(** ** One task at a time, in the order of submission *)

(** C4.  In every trace the class can produce, invocations are numbered in
    the order in which their tasks are submitted to the queue; and wherever
    the queue starts a task [j], the tasks started before it are exactly
    the tasks [0], ..., [j - 1], in this order (tasks are started in the
    order of submission, none is skipped), every one of them has finished
    before (no other task is executing when [j] starts), and [j] had been
    submitted.  Wherever a provider operation is called, exactly one task
    is unfinished, the one started last.  In the state reached at most one
    task is executing. *)
Theorem C4_one_task_at_a_time_in_submission_order
    (b : Backend) (l : list stimulus) (t1 t2 : list observation) (j : nat) :
  let s := run _config (init b) l in
  trace s = t1 ++ Start j :: t2 ->
  submits_of (trace s) = seq 0 (invocations s) /\
  starts_of t1 = seq 0 j /\
  finishes_of t1 = seq 0 j /\
  In (Submit j) t1 /\
  (forall u1 r u2,
     trace s = u1 ++ Call r :: u2 ->
     exists i, starts_of u1 = seq 0 (S i) /\ finishes_of u1 = seq 0 i) /\
  length (executing (_queue s)) <= 1.
Proof.
  intros s Ht.
  destruct (reachable_consistent b l) as (Hc & k & bz & Hser & Hle & Hw & Hx).
  fold s in Hc, Hser, Hle, Hw, Hx.
  split; [apply (serial_shape _ _ Hser)|].
  pose proof Hser as Hser'. rewrite Ht in Hser'.
  apply serial_before_start in Hser' as (sc0 & H0 & Hb & Hj & Hlt).
  destruct (serial_shape _ _ H0) as (Hsub & Hsta & _ & Hfin).
  rewrite Hb, Hj in *.
  split; [exact Hsta|]. split; [exact Hfin|].
  split; [apply in_submits; rewrite Hsub; apply in_seq; lia|].
  split.
  - intros u1 r u2 Hu. pose proof Hser as Hser'. rewrite Hu in Hser'.
    apply serial_before_call in Hser' as (sc1 & i & H1 & Hb1).
    destruct (serial_shape _ _ H1) as (_ & Hsta1 & _ & Hfin1).
    rewrite Hb1 in Hfin1. destruct Hfin1 as [Hi Hfin1].
    exists i. rewrite Hsta1, <- Hi. done.
  - destruct (executing (_queue s)) as [|? [|]]; cbn; try lia. destruct p; done.
Qed.

End Properties.

(** * Further properties *)

Section Further.

Context {CT BT LT Rejection Backend : Type}.
Variable _config : ProviderConfig CT BT LT Rejection Backend.

#[local] Abbreviation observation := (observation CT BT LT Rejection).
#[local] Abbreviation AsyncCart := (AsyncCart CT BT LT Rejection Backend).
#[local] Abbreviation invocation := (invocation CT BT LT).
#[local] Abbreviation operation := (operation BT LT).
#[local] Abbreviation mutation := (mutation BT LT).
#[local] Abbreviation request := (request CT BT LT).
#[local] Abbreviation settlement := (settlement CT Rejection).
#[local] Abbreviation thrown := (thrown Rejection).
#[local] Abbreviation stimulus := (stimulus BT LT).

(** ** The trace of a step *)

Lemma call_provider_trace inv (r : request) (s : AsyncCart) :
  trace (call_provider _config inv r s) = trace s ++ [Call r].
Proof.
  unfold call_provider. cbn.
  destruct (perform _config r (backend s)) as [o b']. reflexivity.
Qed.

Lemma body_trace inv (s : AsyncCart) :
  concurrency (_queue s) = 1 ->
  executing (_queue s) = [] ->
  trace (body _config (inv_operation inv) inv s) =
  trace s ++ tail (start_events inv (_cart s) (invocations s)).
Proof.
  intros Hc He. unfold start_events. cbn [tail].
  destruct (first_request (inv_operation inv) (_cart s)) as [r|] eqn:Hr.
  - rewrite (body_first_request _config _ _ _ r Hr). apply call_provider_trace.
  - destruct (inv_operation inv) as [id|input|m]; try done.
    cbn in Hr. destruct (_cart s) eqn:Hcart; [done|].
    unfold body. rewrite Hcart. unfold create_invocation.
    rewrite enqueue_form.
    + cbn. rewrite <- app_assoc. reflexivity.
    + apply (has_room_one _ (inv, AtCreate m (invocations s))); cbn; [done|].
      rewrite He. reflexivity.
Qed.

Lemma queue_next_trace (s : AsyncCart) :
  concurrency (_queue s) = 1 ->
  executing (_queue s) = [] ->
  trace (queue_next _config s) =
  trace s ++
    match waiting (_queue s) with
    | [] => idle_events _config (_cart s) (_previousCartRevisionId s)
    | next :: _ => start_events next (_cart s) (invocations s)
    end.
Proof.
  intros Hc He. destruct (waiting (_queue s)) as [|next w] eqn:Hw.
  - rewrite drained by done. apply on_idle_trace.
  - unfold queue_next. rewrite Hw, has_room_none by done.
    rewrite body_trace by done. cbn.
    unfold start_events. cbn [tail]. rewrite <- app_assoc. reflexivity.
Qed.
(** *** Removing *)

Lemma shift_loop_spec fuel : forall count j (its : list watch_item_t),
  0 <= j <= count - 1 -> count <= 255 -> count <= Z.of_nat (length its) ->
  count - 1 - j <= Z.of_nat fuel ->
  shift_loop fuel count j its
  = take (Z.to_nat j) its
    ++ take (Z.to_nat (count - 1 - j)) (drop (Z.to_nat (j + 1)) its)
    ++ drop (Z.to_nat (count - 1)) its.
Proof.
  assert (Hstop : forall count j (its : list watch_item_t),
            0 <= j -> j = count - 1 ->
            its = take (Z.to_nat j) its
                  ++ take (Z.to_nat (count - 1 - j)) (drop (Z.to_nat (j + 1)) its)
                  ++ drop (Z.to_nat (count - 1)) its).
  { intros count j its Hj ->. rewrite Z.sub_diag. change (Z.to_nat 0) with 0%nat.
    rewrite take_0. cbn [app]. rewrite take_drop. reflexivity. }
  induction fuel as [| fuel IH]; intros count j its Hj H255 Hlen Hfuel.
  - cbn [shift_loop]. apply Hstop; lia.
  - cbn [shift_loop].
    destruct (Z.ltb_spec j (count - 1)) as [Hmore | Hlast];
      [| apply Hstop; lia].
    destruct (lookup_lt_is_Some_2 its (Z.to_nat (j + 1))) as [next Hnext];
      [lia |].
    rewrite Hnext, (u8_id (j + 1)) by (unfold is_u8; lia).
    rewrite IH by (rewrite ?length_insert; lia).
    replace (Z.to_nat (j + 1)) with (S (Z.to_nat j)) in * by lia.
    rewrite (take_S_r _ _ next) by (apply list_lookup_insert_eq; lia).
    rewrite take_insert_ge by lia.
    rewrite !drop_insert_lt by lia.
    rewrite (drop_S its next _ Hnext).
    replace (Z.to_nat (count - 1 - j)) with (S (Z.to_nat (count - 1 - (j + 1))))
      by lia.
    replace (Z.to_nat (j + 1 + 1)) with (S (S (Z.to_nat j))) by lia.
    cbn [take]. rewrite <- app_assoc. reflexivity.
Qed.
(** The table built is the table of the specification. *)
Lemma build_Pcum_table (q s : double) (N : Z) :
  0 <= N < UINT32_MAX ->
  build_Pcum q s N = Some (popularity_table q s (Z.to_nat N)).
Proof.
  intros HN. unfold build_Pcum. rewrite (allocated_vector N HN).
  set (n := Z.to_nat N).
  set (v0 := vec_set (d_zero :: replicate n d_zero) 0 d_zero).
  assert (Hlen0 : length v0 = S n)
    by (unfold v0; rewrite vec_set_length; simpl; rewrite length_replicate; reflexivity).
  assert (Hv0 : vec_get v0 0 = d_zero) by reflexivity.
  set (pre := Pcum_accumulate q s n v0).
  assert (Hlen : length pre = S n)
    by (unfold pre; rewrite Pcum_accumulate_length; exact Hlen0).
  assert (Hpre : forall i, (i <= n)%nat -> vec_get pre i = cumulative q s i)
    by (apply Pcum_accumulate_cumulative; [lia | exact Hv0]).
  destruct (Pcum_normalize_prefix n pre n) as (Hdone & Hrest); [lia | lia |].
  f_equal. unfold popularity_table.
  apply (nth_ext _ _ d_zero d_zero).
  - unfold Pcum_normalize. rewrite Pcum_normalize_prefix_length, Hlen.
    rewrite length_map, length_seq. reflexivity.
  - unfold Pcum_normalize. rewrite Pcum_normalize_prefix_length, Hlen.
    intros i Hi.
    rewrite (nth_indep (map (normalized q s n) (List.seq 0 (S n))) d_zero
                       (normalized q s n 0%nat))
      by (rewrite length_map, length_seq; exact Hi).
    rewrite map_nth, seq_nth by exact Hi. simpl.
    destruct i as [|i].
    + change (vec_get (fold_left (fun v i => vec_set v i (d_div (vec_get v i)
                                                             (vec_get v n)))
                                 (List.seq 1 n) pre) 0 = d_zero).
      rewrite Hrest by lia. rewrite Hpre by lia. reflexivity.
    + change (vec_get (fold_left (fun v i => vec_set v i (d_div (vec_get v i)
                                                             (vec_get v n)))
                                 (List.seq 1 n) pre) (S i)
              = d_div (cumulative q s (S i)) (cumulative q s n)).
      rewrite Hdone by lia. rewrite !Hpre by lia. reflexivity.
Qed.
^^^^^^^^
# Problem details
The expected output is exactly the lines of the listing above between the line holding "cbn. rewrite <- app_assoc. reflexivity." and the line holding "(** *** Removing *)", inclusive.

# Task solution
    + cbn. rewrite <- app_assoc. reflexivity.
    + apply (has_room_one _ (inv, AtCreate m (invocations s))); cbn; [done|].
      rewrite He. reflexivity.
Qed.

Lemma queue_next_trace (s : AsyncCart) :
  concurrency (_queue s) = 1 ->
  executing (_queue s) = [] ->
  trace (queue_next _config s) =
  trace s ++
    match waiting (_queue s) with
    | [] => idle_events _config (_cart s) (_previousCartRevisionId s)
    | next :: _ => start_events next (_cart s) (invocations s)
    end.
Proof.
  intros Hc He. destruct (waiting (_queue s)) as [|next w] eqn:Hw.
  - rewrite drained by done. apply on_idle_trace.
  - unfold queue_next. rewrite Hw, has_room_none by done.
    rewrite body_trace by done. cbn.
    unfold start_events. cbn [tail]. rewrite <- app_assoc. reflexivity.
Qed.
(** *** Removing *)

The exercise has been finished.